In particular, the azygous vein in the MS group was affected in 86% of cases. Most cases involved membranous obstruction of the junction with the superior vena cava, twisting, or, less frequently, septum and atresia, as can be seen in the x rays in fig 2A (b, c, d); in 12 cases the azygous system presented stenoses at several points up to even atresia of the lumbar plexuses (18%) (fig 2C (j, k, l)).
As for the jugular veins, they were found to be stenosed unilaterally or bilaterally in 59/65 patients (91%). The stenoses were frequently annulus and septum, followed by atresia; no twisting was observed (fig 2B (f, g, h)).
Finally, the number of extracranial venous wall stenoses did not differ significantly in patients treated with immunosuppressant/immunomodulator agents or in never-treated patients (p = ns, Fischer exact test).
Venous pressure
Pressures measured in patients and controls respectively were not significantly different (Mann–Whitney) (superior vena cava 13 (SD 4) vs 13 (4), azygous 16 (7) vs 14 (4), IJVs 14 (4) vs 12 (5)). In contrast, the pressure gradient measured in CDMS across the stenosies was significantly different. For instance, pressure in the stenotic proximal azygous vein was 3.9 cm/H2O higher as compared with the pressure measured in the adjacent superior vena cava of the same subjects (p<0.01; Mann–Whitney); equally, pressure in the stenotic IJVs was 1.8 cm/H2O higher with respect to the cava (p<0.04; Mann–Whitney).
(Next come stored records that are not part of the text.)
Lemma Forall_pool_list (rnd : libc_rand -> Matrix3cd * libc_rand)
    (good : Matrix3cd -> Prop) (c : nat) :
  (forall g, good (fst (rnd g))) ->
  (forall M, good M -> good (adjoint M)) ->
  forall g : libc_rand, Forall good (fst (pool_list rnd c g)).
Proof.
  intros Hrnd Hadj. induction c as [|c IH]; intros g; [constructor|].
  cbn [pool_list]. pose proof (Hrnd g) as Hg. destruct (rnd g) as [M g1].
  specialize (IH g1). destruct (pool_list rnd c g1) as [l g2]. cbn [fst] in *.
  repeat constructor; auto.
Qed.

Lemma all_links_Forall (good : Matrix3cd -> Prop) (ls : link_store) :
  Forall (Forall (Forall (Forall (Forall good)))) ls -> all_links good ls.
Proof.
  intros H i j k l m u Hu. unfold links_at in Hu.
  apply bind_Ok in Hu. destruct Hu as (a & Ha & Hu).
  apply bind_Ok in Hu. destruct Hu as (b & Hb & Hu).
  apply bind_Ok in Hu. destruct Hu as (c & Hc & Hu).
  apply bind_Ok in Hu. destruct Hu as (d & Hd & Hu).
  apply vec_get_In in Ha, Hb, Hc, Hd, Hu.
  rewrite Forall_forall in H. specialize (H a Ha).
  rewrite Forall_forall in H. specialize (H b Hb).
  rewrite Forall_forall in H. specialize (H c Hc).
  rewrite Forall_forall in H. specialize (H d Hd).
  rewrite Forall_forall in H. exact (H u Hu).
Qed.

Lemma special_unitary_adjoint (A : Matrix3cd) :
  special_unitary A -> special_unitary (adjoint A).
Proof.
  intros [HA Hd]. split; [apply unitary_adjoint; assumption|].
  rewrite determinant_adjoint, Hd. unfold Cconj, Cone. cbn [re im]. f_equal. lra.
Qed.

(** ** The constructor *)

(** X14.  For [n >= 0] the constructor returns.  It stores its arguments,
    leaves [links] with [n] x [n] x [n] x [n] sites of 4 matrices each and
    [randSU3s] with 100 matrices, the one at every odd position being the
    adjoint of the one before it, and has called [rand()] exactly
    [18 * (4 n^4 + 50)] times. *)
Theorem new_Lattice_shape (householderQ : Matrix3cd -> Matrix3cd)
    (cpow : complex -> R -> complex) (uninitialized : Matrix3cd)
    (n : Z) (beta : R) (Ncor Ncf : Z) (eps : R) (g : libc_rand) :
  0 <= n ->
  exists L : Lattice.t,
    new_Lattice householderQ cpow uninitialized n beta Ncor Ncf eps g =
      Built L (advance g (18 * (4 * Z.to_nat n ^ 4 + 50))%nat) /\
    Lattice.n L = n /\ Lattice.beta L = beta /\ Lattice.Ncor L = Ncor /\
    Lattice.Ncf L = Ncf /\ Lattice.eps L = eps /\
    sized n (sized n (sized n (sized n (sized 4 (fun _ : Matrix3cd => True)))))
      (Lattice.links L) /\
    (0 < n -> well_formed L) /\
    length (Lattice.randSU3s L) = 100%nat /\
    (forall q : nat, (q < 50)%nat ->
       exists M : Matrix3cd,
         nth_error (Lattice.randSU3s L) (2 * q) = Some M /\
         nth_error (Lattice.randSU3s L) (2 * q + 1) = Some (adjoint M)).
Proof.
  intros Hn.
  pose proof (new_Lattice_built householderQ cpow uninitialized n beta Ncor Ncf
                eps g Hn) as HL.
  cbv zeta in HL.
  set (rnd := random_link householderQ cpow eps) in *.
  assert (sized n (sized n (sized n (sized n (sized 4 (fun _ : Matrix3cd => True)))))
            (fst (built_links rnd (Z.to_nat n) g))) as Hshape.
  { unfold built_links. rewrite <- (Z2Nat.id n) at 1 2 3 4 by assumption.
    apply sized_build_list. intros g1.
    apply sized_build_list. intros g2.
    apply sized_build_list. intros g3.
    apply sized_build_list. intros g4.
    apply (sized_build_list rnd (fun _ => True) 4). intros g5. exact I. }
  eexists. split.
  { rewrite HL. f_equal.
    rewrite (snd_pool_list rnd 18) by reflexivity.
    assert (snd (built_links rnd (Z.to_nat n) g) =
            advance g (Z.to_nat n * (Z.to_nat n * (Z.to_nat n *
                         (Z.to_nat n * (4 * 18)))))) as ->.
    { unfold built_links.
      apply snd_build_list. intros g1. apply snd_build_list.
      intros g2. apply snd_build_list. intros g3. apply snd_build_list.
      intros g4. apply (snd_build_list rnd 18). reflexivity. }
    rewrite advance_advance. f_equal. cbn [Nat.pow]. lia. }
  do 5 (split; [reflexivity|]).
  split; [exact Hshape|].
  split; [intros Hpos; split; [exact Hpos | exact Hshape]|].
  cbn [Lattice.randSU3s].
  split; [apply length_pool_list | apply pool_list_pairs].
Qed.
(** * SMS gateway automation: the messenger webhook and the Android gateway

    A shallow embedding of [messenger_server.py] (message parsing and
    forwarding) and [server.py] (transaction intake, reference generation,
    queue inspection), with the properties of the specification stated and
    proved over it.

    Conventions of the embedding.
    - A Python [str] is the list of its code points, a [pystr]; [lit]
      turns a literal into one.  The Unicode properties of characters
      (whitespace, decimal digit value, alphanumeric, upper case) are those
      of Unicode 14.0.0, the character database of CPython 3.11.
    - A Python [int] is a [Z].
    - A decoded JSON value is a [json]; a JSON object is a [gmap] from
      strings to values.
    - The handlers are functions of their request and of what they read
      from the outside (clock, random bytes, the gateway's reply); the
      gateway's [transaction_queue] is passed in and returned. *)

From Stdlib Require Import ZArith String Ascii List Lia Bool.
From stdpp Require Import gmap strings pretty.

Set Warnings "-register-all".
Open Scope Z_scope.

(** ** Python primitives used by the two programs *)

Module Py.

(** *** Text *)

Definition pystr : Type := list Z.

Definition code (c : ascii) : Z := Z.of_N (N_of_ascii c).

Definition lit (s : string) : pystr := map code (list_ascii_of_string s).

(** *** The character database *)

(** The whitespace characters of [str.isspace], [str.strip] and
    [str.split]. *)
Definition space_ranges : list (Z * Z) :=
  [
   (9, 13); (28, 32); (133, 133); (160, 160); (5760, 5760); (8192, 8202);
   (8232, 8233); (8239, 8239); (8287, 8287); (12288, 12288)
  ].

(** The decimal digits (category Nd), in runs of ten. *)
Definition decimal_ranges : list (Z * Z) :=
  [
   (48, 57); (1632, 1641); (1776, 1785); (1984, 1993); (2406, 2415); (2534, 2543);
   (2662, 2671); (2790, 2799); (2918, 2927); (3046, 3055); (3174, 3183); (3302, 3311);
   (3430, 3439); (3558, 3567); (3664, 3673); (3792, 3801); (3872, 3881); (4160, 4169);
   (4240, 4249); (6112, 6121); (6160, 6169); (6470, 6479); (6608, 6617); (6784, 6793);
   (6800, 6809); (6992, 7001); (7088, 7097); (7232, 7241); (7248, 7257); (42528, 42537);
   (43216, 43225); (43264, 43273); (43472, 43481); (43504, 43513); (43600, 43609); (44016, 44025);
   (65296, 65305); (66720, 66729); (68912, 68921); (69734, 69743); (69872, 69881); (69942, 69951);
   (70096, 70105); (70384, 70393); (70736, 70745); (70864, 70873); (71248, 71257); (71360, 71369);
   (71472, 71481); (71904, 71913); (72016, 72025); (72784, 72793); (73040, 73049); (73120, 73129);
   (92768, 92777); (92864, 92873); (93008, 93017); (120782, 120831); (123200, 123209); (123632, 123641);
   (125264, 125273); (130032, 130041)
  ].
(** *** The authenticated loop *)

Lemma bucket_commits_slots now cms w w' :
  bucket_commits now cms w = Ok w' ->
  List.length w = WEEKS ->
  List.length w' = WEEKS /\
  (forall i, nth i w' 0%nat =
     (nth i w 0 + List.length (filter (commit_in_slot now i) cms))%nat) /\
  (forall c, In c cms -> fromisoformat (replace_Z (commit_author_date c)) <> None).
Proof.
  revert w; induction cms as [|c cms IH]; simpl; intros w H Hl.
  - injection H as <-; repeat split; [exact Hl|intros i; lia|intros c []].
  - destruct (fromisoformat (replace_Z (commit_author_date c))) as [t|] eqn:T;
      [|discriminate].
    destruct (IH _ H) as [Hl' [Hn Hp]]; [now rewrite bump_length|].
    repeat split; [exact Hl'| |].
    + intros i. rewrite Hn, bump_nth by exact Hl.
      assert (Hs : commit_in_slot now i c =
                   match bucket_of now t with Some j => (j =? i)%nat | None => false end)
        by (unfold commit_in_slot; now rewrite T).
      cbn [filter]; rewrite Hs.
      destruct (bucket_of now t) as [j|]; [destruct (j =? i)%nat|]; simpl; lia.
    + intros c' [<-|Hc]; [rewrite T; discriminate|auto].
Qed.

Lemma discover_pages_site ri ps :
  discover_pages ri ps = ps ++ (if has_site ri then [site_of ri] else []).
Proof.
  unfold discover_pages, has_site, site_of.
  destruct (ri_has_pages ri), (ri_fork ri),
    (String.eqb (ri_name ri) (GITHUB_USER ++ ".github.io")); simpl;
    try rewrite app_nil_r; reflexivity.
Qed.

Lemma auth_loop_pages_exact srv fuel now cutoff all_repos st st' :
  auth_loop srv fuel now cutoff all_repos st = Some (Ok st') ->
  acc_pages st' = acc_pages st ++ map site_of (filter has_site all_repos).
Proof.
  revert st; induction all_repos as [|ri rest IH]; simpl; intros st H.
  - injection H as <-; now rewrite app_nil_r.
  - assert (Hd : forall ps, discover_pages ri ps ++ map site_of (filter has_site rest)
                            = ps ++ map site_of (filter has_site (ri :: rest))).
    { intros ps; rewrite discover_pages_site; cbn [filter].
      destruct (has_site ri); simpl; [now rewrite <- app_assoc|now rewrite app_nil_r]. }
    destruct (fetch_repo_commits srv fuel (ri_full_name ri) cutoff)
      as [[[|c cs]|e]|]; try discriminate.
    + rewrite (IH _ H); apply Hd.
    + destruct (bucket_commits now (c :: cs) (acc_weekly st)) as [w|e];
        [|discriminate].
      rewrite (IH _ H); apply Hd.
Qed.

Lemma auth_loop_slots srv fuel now cutoff all_repos st st' :
  auth_loop srv fuel now cutoff all_repos st = Some (Ok st') ->
  List.length (acc_weekly st) = WEEKS ->
  List.length (acc_weekly st') = WEEKS /\
  (forall i, nth i (acc_weekly st') 0%nat =
     (nth i (acc_weekly st) 0 +
      list_sum (map (fun ri => List.length
                       (filter (commit_in_slot now i)
                          (repo_commits srv fuel cutoff ri))) all_repos))%nat) /\
  (forall ri c, In ri all_repos -> In c (repo_commits srv fuel cutoff ri) ->
     fromisoformat (replace_Z (commit_author_date c)) <> None).
Proof.
  revert st; induction all_repos as [|ri rest IH]; simpl; intros st H Hl.
  - injection H as <-; repeat split; [exact Hl|intros i; lia|intros ri c []].
  - unfold repo_commits at 1 3.
    destruct (fetch_repo_commits srv fuel (ri_full_name ri) cutoff)
      as [[[|c cs]|e]|] eqn:F; try discriminate.
    + destruct (IH _ H Hl) as [Hl' [Hn Hp]]; simpl in Hn.
      repeat split; [exact Hl'| |].
      * intros i; rewrite Hn; simpl; lia.
      * intros ri' c' [<-|Hri] Hc; [unfold repo_commits in Hc; rewrite F in Hc;
          destruct Hc|eauto].
    + destruct (bucket_commits now (c :: cs) (acc_weekly st)) as [w|e] eqn:B;
        [|discriminate].
      destruct (bucket_commits_slots _ _ _ _ B Hl) as [Hlw [Hnw Hpw]].
      destruct (IH _ H Hlw) as [Hl' [Hn Hp]]; simpl in Hn.
      repeat split; [exact Hl'| |].
      * intros i; rewrite Hn, Hnw; lia.
      * intros ri' c' [<-|Hri] Hc; [|eauto].
        unfold repo_commits in Hc; rewrite F in Hc; auto.
Qed.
Patterns of chronic cerebrospinal venous insufficiency
Selective venography enabled us to localise exactly not only the places of venous steno-obstruction, but also, by comparing the flow direction data collected by the ECD-TCCS method, to identify the pathways of venous reflux and substitute collateral circles. In this way it was possible to delineate a picture of chronic cerebrospinal venous insufficiency (CCSVI) associated with MS, for which we found four principal patterns, as shown in fig 3.
Figure 3.
Patterns of chronic cerebrospinal venous insufficiency observed in multiple sclerosis (MS) cases. Normal: example of normal extracranial venous outflow direction. In particular, the black arrows depict the drainage of the internal jugular vein (IJV) system into the superior vena cava (SVC), and of the vertebral plexus (Vplex) outward from the spinal cord into the azygous system (AZY). Type A (30%): this pattern is characterised by a steno-obstruction of the proximal azygous, associated with a closed stenosis of one of the two IJVs (red crosses). Reflux is always present, under all postural conditions, in the stenosed IJV (red arrow), with a compensatory controlateral IJV that appears with an ample cross-sectional area of the IJV. Reflux in the deep cerebral veins (DCVs) was detected by means of transcranial colour-coded Doppler sonography in 60% of cases. In the azygous vein the reflux has an effect as far as the lumbar veins, being able to re-enter the caval circle either through the system of the hemiazygous vein–left renal vein, or by rising again inside the rachis. Type B (38%): this pattern is characterised by significant stenoses of both IJVs and the proximal azygous (red crosses). Reflux is present in all three venous segments (red arrows). Cerebral venous outflow for overcoming the IJVs stenosis re-enters the heart mainly through cervical collateral circles (fig 1B); for the hampered azygous vein outflow, the collateral circles include again the intrarachidian pathway, or the system of the renal-hemiazygous. Type C (14%): this pattern is characterised by bilateral stenosis in both IJVs, with a normal azygous system (red crosses). Reflux (red arrows) occurs in the IJVs but not in the vertebral veins, with cervical or intracranial collateral circles that shunt blood towards the superior vena cava or the azygous vein system, respectively. The resulting overload of the azygous system is depicted by black bold arrows. Type D (18%): in this pattern the azygous system was constantly affected in various segments (red crosses), resulting in a forced venous drainage towards the intrarachidian circles in an upward direction (red arrows). The vertebral veins appeared to be refluent, and the intracranial collateral circles seek to gain the IJVs, as confirmed by reflux detection in DCVs in 90% of cases. At times, the IJVs were also affected (six cases, 50%), causing an additional obstruction in these patients. IVC, inferior vena cava; L-REN, left renal vein.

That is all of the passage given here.